In 1880, Dr Karl Weigert, Professor of Pathology in Leipzig,  Germany, established the basis for our current treatment when he recognized that myocardial infarction is caused by abrupt cessation of blood flow due to a blood clot in one of the heart’s arteries (coronary thrombosis). 

Dr James Herrick familiarized American physicians with this insight and with the clinical manifestations of heart attacks in his 1912 landmark paper “Clinical features of sudden obstruction of the coronary arteries”. He stressed that acute myocardial infarction is not inevitably fatal, as was widely believed. In 1918, he showed that changes in the electrical activity of the heart caused by myocardial infarction could be identified on the electrocardiogram and prove the diagnosis. 

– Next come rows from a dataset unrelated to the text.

(** * Nightlamp Bible: the local data layer

    A shallow embedding of the data layer of the Nightlamp Bible reader:
    the importer [js/importKJV.js], the IndexedDB layer [js/db.js], the
    providers [js/providers.js] and the style upsert of [js/app.js],
    together with the properties its specification states.

    Conventions of the embedding:
    - a JavaScript string is the list of its UTF-16 code units;
    - an ordinal (book, chapter, verse number) is an integer;
    - an IndexedDB object store with [keyPath: "key"] is a finite map from
      primary key to record; a cursor or [getAll] visits it in ascending
      primary-key order, strings comparing by code units;
    - an [async] function is a state transformer over the object store it
      touches, with a log of the transactions it opens and an outcome that
      is a value or a thrown error; the storage itself never fails;
    - [Date.now()] is an argument of the call that reads the clock. *)

From Stdlib Require Import ZArith NArith List Ascii String DecimalString Lia.
From Stdlib Require DecimalZ DecimalPos.
From stdpp Require Import base option list sorting lexico gmap.

Local Open Scope N_scope.

(** ** JavaScript strings *)

Abbreviation jsstring := (list N).

(** A string literal of the source, as code units. *)
Definition js (s : string) : jsstring :=
  (λ a, N_of_ascii a) <$> list_ascii_of_string s.

(** [WhiteSpace] and [LineTerminator] of ECMAScript: what [\s] matches and
    what [trim] strips. *)
Definition is_ws (c : N) : bool :=
  (c =? 0x09) || (c =? 0x0A) || (c =? 0x0B) || (c =? 0x0C) || (c =? 0x0D)
  || (c =? 0x20) || (c =? 0xA0) || (c =? 0x1680)
  || ((0x2000 <=? c) && (c <=? 0x200A))
  || (c =? 0x2028) || (c =? 0x2029) || (c =? 0x202F) || (c =? 0x205F)
  || (c =? 0x3000) || (c =? 0xFEFF).

Definition SPACE : N := 0x20.
Definition NBSP : N := 0xA0.

(** [s.replace(/\s+/g, " ")]: the scanner emits one space when it enters a
    run of whitespace and nothing for the rest of the run. *)
Fixpoint replace_ws_runs_from (in_run : bool) (s : jsstring) : jsstring :=
  match s with
  | [] => []
  | c :: t =>
      if is_ws c
      then (if in_run then replace_ws_runs_from true t
            else SPACE :: replace_ws_runs_from true t)
      else c :: replace_ws_runs_from false t
  end.

Definition replace_ws_runs (s : jsstring) : jsstring :=
  replace_ws_runs_from false s.

(** [s.replace(/ /g, " ")] *)
Definition replace_nbsp (s : jsstring) : jsstring :=
  (λ c, if c =? NBSP then SPACE else c) <$> s.

Fixpoint trimStart (s : jsstring) : jsstring :=
  match s with
  | [] => []
  | c :: t => if is_ws c then trimStart t else s
  end.

Fixpoint trimEnd (s : jsstring) : jsstring :=
  match s with
  | [] => []
  | c :: t =>
      match trimEnd t with
      | [] => if is_ws c then [] else [c]
      | t' => c :: t'
      end
  end.

Definition trim (s : jsstring) : jsstring := trimEnd (trimStart s).

(** [normalizeWhitespace] of importKJV.js. *)
Definition normalizeWhitespace (s : jsstring) : jsstring :=
  trim (replace_nbsp (replace_ws_runs s)).

(** The maximal runs of non-whitespace code units of a string, in order;
    [w] is the word being read. *)
Fixpoint split_ws (w : jsstring) (s : jsstring) : list jsstring :=
  match s with
  | [] => match w with [] => [] | _ => [w] end
  | c :: t =>
      if is_ws c
      then match w with [] => split_ws [] t | _ => w :: split_ws [] t end
      else split_ws (w ++ [c]) t
  end.

Definition words (s : jsstring) : list jsstring := split_ws [] s.

(** The words of a list joined by single ASCII spaces. *)
Definition join_space (ws : list jsstring) : jsstring :=
  match ws with
  | [] => []
  | w :: rest => w ++ flat_map (λ x, SPACE :: x) rest
  end.

(** ** Numbers

    The ordinals of the source document and of the locators are
    integer-valued JavaScript numbers, modelled in [Z].  [Number(x)] of a
    missing attribute ([null]) is [0]; an attribute that is not a numeral
    gives [NaN], which every test below treats as it treats [0], so it is
    not kept apart. *)

Local Open Scope Z_scope.

Definition Number_of_attr (a : option Z) : Z := default 0 a.

(** [!n] for a number. *)
Definition falsy_num (n : Z) : bool := n =? 0.

(** [!s] for a string. *)
Definition falsy_str (s : jsstring) : bool :=
  match s with [] => true | _ => false end.

(** A number inside a template literal: its decimal numeral, which is
    what the host prints for an integer below [10^21] in magnitude.  From
    there on the host prints an exponent form; the statements below use
    of the numeral only that it holds no delimiter and determines its
    number, which is true of both forms. *)
Definition Number_toString (n : Z) : jsstring :=
  js (NilZero.string_of_int (Z.to_int n)).

Definition BAR : jsstring := js "|".

(** ** Outcomes of asynchronous calls *)

(** The errors the importer throws: a failed fetch, ["XML parse error. Your
    Bible XML may be malformed."] and ["Importer found 0 verses. XML
    structure may differ from expected."]. *)
Inductive Error :=
  | FetchFailed (status : Z)
  | MalformedSource
  | EmptySource.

Herrick’s publications created an awareness of myocardial infarction among clinicians that hardly existed before. Treatment of patients with heart attacks was guided by  Herrick’s statement in his 1912 paper: “If these cases are recognized, the importance of  absolute rest in bed for several days is clear.” Physicians believed that death most frequently resulted from a tear in the infarcted heart muscle, called myocardial rupture, and that physical activity increased this risk. Bedrest remained the core treatment of acute myocardial infarction for almost half a century. It was soon extended to 3 weeks, followed by in-hospital ambulation for another three weeks. Support for this treatment came in 1939  from a study by Kenneth Mallory, who showed that replacement of infarcted heart muscle by a firm scar required up to two months.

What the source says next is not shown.